Alice Tai,  (born 31 January 1999) is a British paralympic swimmer. Tai competes in the SB8, SM8 and S8. She has represented Great Britain at European and World Championships and  at the Commonwealth and Paralympic Games, gold medals at all levels.

Personal history
Tai was born in Poole, England in 1999 and grew up in New Milton. Her parents are Steve, an IT specialist, and Angela, a teacher. She has a brother called Christian.

Tai was born with bilateral talipes (clubfoot), and before the age of 12 she had undergone 14 corrective operations to alleviate her condition, sometimes requiring a wheelchair for long periods of time during recovery. She studied neuroscience in London.

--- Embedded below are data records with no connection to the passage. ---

Create HintDb key_calls.
#[export] Hint Unfold
  VersionKey_Key MutationKey_Key DocumentMutationKey_Key MutationQueueKey_Key TargetGlobalKey_Key
  TargetKey_Key QueryTargetKey_Key TargetDocumentKey_Key DocumentTargetKey_Key RemoteDocumentKey_Key
  CollectionParentKey_Key RemoteDocumentReadTimeKey_Key BundleKey_Key NamedQueryKey_Key
  IndexConfigurationKey_Key IndexStateKey_Key IndexEntryKey_Key IndexEntryDocumentKeyIndexKey_Key
  DocumentOverlayKey_Key LargestBatchIdIndexKey_Key CollectionIndexKey_Key CollectionGroupIndexKey_Key
  DataMigrationKey_Key LargestBatchIdIndexKey_of_overlay CollectionIndexKey_of_overlay
  CollectionGroupIndexKey_of_overlay : key_calls.
#[export] Hint Unfold
  MutationKey_Decode DocumentMutationKey_Decode MutationQueueKey_Decode TargetGlobalKey_Decode
  TargetKey_Decode QueryTargetKey_Decode TargetDocumentKey_Decode DocumentTargetKey_Decode
  RemoteDocumentKey_Decode CollectionParentKey_Decode RemoteDocumentReadTimeKey_Decode BundleKey_Decode
  NamedQueryKey_Decode IndexConfigurationKey_Decode IndexStateKey_Decode IndexEntryKey_Decode
  IndexEntryDocumentKeyIndexKey_Decode DocumentOverlayKey_Decode LargestBatchIdIndexKey_Decode
  CollectionIndexKey_Decode CollectionGroupIndexKey_Decode DataMigrationKey_Decode : key_calls.

(** Every call of a [Writer] in its turn. *)
Ltac write_calls :=
  lazymatch goal with
  | |- writes (bind _ _) _ => eapply writes_seq; [write_calls|write_calls]
  | |- _ =>
    first [ by eauto with keys
          | by (apply writes_field; eauto with keys)
          | by (apply writes_number; eauto with keys)
          | by (apply writes_int; eauto with keys) ]
  end.

Lemma path_ok_take p n : path_ok p -> path_ok (take n p).
Proof. apply Forall_take. Qed.

Lemma document_split d : document_ok d ->
  (forall S, PopLast (S := S) d = ret (take (length d - 1) d)) /\ (forall S, last_segment (S := S) d = ret (List.last d [])) /\
  d = take (length d - 1) d ++ [List.last d []] /\ path_ok (take (length d - 1) d) /\ Forall byte (List.last d []).
Proof.
  intros (Hp & Hne & _). destruct d as [|s d] using rev_ind; [done|]. clear IHd. apply Forall_app in Hp as [Hd Hs].
  apply Forall_cons in Hs as [Hs _]. rewrite List.last_last, length_app, Nat.add_sub, take_app_exact by done.
  assert (E : (len (d ++ [s]) =? 0) = false) by (apply Z.eqb_neq; unfold len; rewrite length_app; cbn [length]; lia).
  split_and!; try done; intros S; unfold PopLast, last_segment; rewrite E; cbn [negb].
  - change (check true ;;; ret (take (length (d ++ [s]) - 1) (d ++ [s]))) with (ret (S := S) (take (length (d ++ [s]) - 1) (d ++ [s]))).
    by rewrite length_app, Nat.add_sub, take_app_exact by done.
  - change (check true ;;; lift ((d ++ [s]) !! (length (d ++ [s]) - 1)%nat)) with (lift (S := S) ((d ++ [s]) !! (length (d ++ [s]) - 1)%nat)).
    by rewrite length_app, Nat.add_sub, list_lookup_middle by done.
Qed.

(** What the calls of every [Key] append. *)
Lemma writes_key k : valid k -> writes (Key k) (key_components k).
Proof.
  intros Hv. destruct k; cbn [valid] in Hv; destruct_and?; cbn [Key]; autounfold with key_calls;
    try (eapply writes_conv; [write_calls|reflexivity]).
  destruct (document_split document_key) as (E1 & E2 & _ & Hp & Hs); [done|]. rewrite E1.
  change (bind (ret ?a) ?f) with (f a). cbv beta. rewrite E2. change (bind (ret ?a) ?f) with (f a). cbv beta.
  eapply writes_conv; [write_calls|reflexivity].
Qed.

Lemma key_components_ok k : valid k -> Forall component_ok (key_components k).
Proof. intros Hv. by apply writes_key. Qed.

Lemma key_result k : valid k -> result (Key k) = Some (key_bytes k).
Proof. intros Hv. unfold result. destruct (writes_key k Hv) as [_ ->]. done. Qed.

(** ** Decoding *)

Lemma reads_field l s rest : string_label l = true -> Forall byte s -> Forall byte rest ->
  ReadLabeledString l (at_ (component_code (field l s) ++ rest)) = (Some s, at_ rest).
Proof. intros. apply reads_string; [by apply string_label_ok|done..]. Qed.
Lemma reads_number l n rest : int32_label l = true -> int32 n -> Forall byte rest ->
  ReadLabeledInt32 l (at_ (component_code (number l n) ++ rest)) = (Some n, at_ rest).
Proof. intros. apply reads_int32; [by apply int32_label_ok|done..]. Qed.

Ltac bytes_rest :=
  rewrite ?Forall_app; repeat split; try done;
  first [ apply component_byte; first [ by apply string_label_ok | by apply int32_label_ok | done ]
        | apply components_byte, path_components_ok; by eauto with keys ].

(** Every call of a [Reader] in its turn. *)
Ltac read_calls :=
  repeat (erewrite bind_ok by
    first [ apply reads_table; [by eauto with keys|bytes_rest]
          | apply reads_terminator; done
          | apply reads_field; [done|done|bytes_rest]
          | apply reads_number; [done|done|bytes_rest]
          | apply reads_int; [done|done|bytes_rest]
          | apply reads_version; [done|bytes_rest]
          | apply reads_document; [done|done|done|bytes_rest]
          | apply reads_path; [done|done|done|bytes_rest] ]).

Lemma decode_complete k c rest : valid k -> class_of k = Some c -> Forall byte rest ->
  decode_calls c (at_ (key_bytes k ++ rest)) = (Some k, at_ rest).
Proof.
  intros Hv Hc Hr. unfold key_bytes. destruct k; cbn [class_of] in Hc; simplify_eq; cbn [valid] in Hv; destruct_and?;
    cbn [decode_calls key_components app]; autounfold with key_calls;
    rewrite ?encs_cons, ?encs_app, ?encs_cons; unfold encs at 1; cbn [map concat]; rewrite ?app_nil_r, <- ?app_assoc.
  all: try (read_calls; reflexivity).
  destruct (document_split document_key) as (_ & _ & E & Hp & Hs); [done|].
  read_calls. unfold Append. rewrite <- E. unfold DocumentKey.
  match goal with H : document_ok _ |- _ => destruct H as (_ & _ & Hd) end. by rewrite Hd.
Qed.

In January 2022, her right leg was amputated below the knee after worsening pain in her right foot.

Career
Tai began swimming at the age of eight joining the Seagulls Swimming Club in New Milton. It was not until the winter of 2010 that her family realised that she could be classified as a disability swimmer. In 2011, she was officially classified as a S10 swimmer allowing her to compete in international competitions. In 2012 Tai showed her potential at the 2012 British International Disability Swimming Championships in Sheffield, where she won silver in the Youth final of the NC (Nutella-Classification) 400m freestyle, beaten to gold place by Amy Marren.

Tai made progress into senior competitions in 2013. She made the finals of three senior events at the British International Disability Swimming Championships. She followed this with a third place in the MC 50m Freestyle and a second place in the MC 100m Freestyle at the ASA National Championships in Sheffield. In January 2014, Tai was one of four British swimmers selected to compete at the Brazil School Games in São Paulo. She won gold in the 50m freestyle and backstroke S10 category and silver in the SB9 50m breaststroke, again beaten by her teammate Amy Marren. She followed youth success by breaking into the British team after a strong show at the Para-Swimming International Meet in Glasgow.

In the summer of 2014 Tai travelled to Eindhoven with the British team to take part in the IPC European Championships. She entered five events, the 50m Freestyle S10, 100m Freestyle S10, 400m Freestyle S10, 100m backstroke S10 and the 4 × 100 m Freestyle Relay 34 Points. Tai came seventh in the 50m freestyle and fourth in the individual 100m freestyle, 0.31 seconds outside the medal positions, but finished on the podium in the other three events. She took bronze in the 400m freestyle and silver in the 100m backstroke while along with teammates Stephanie Millward, Susannah Rodgers and Stephanie Slater, she secured gold in 100m freestyle relay.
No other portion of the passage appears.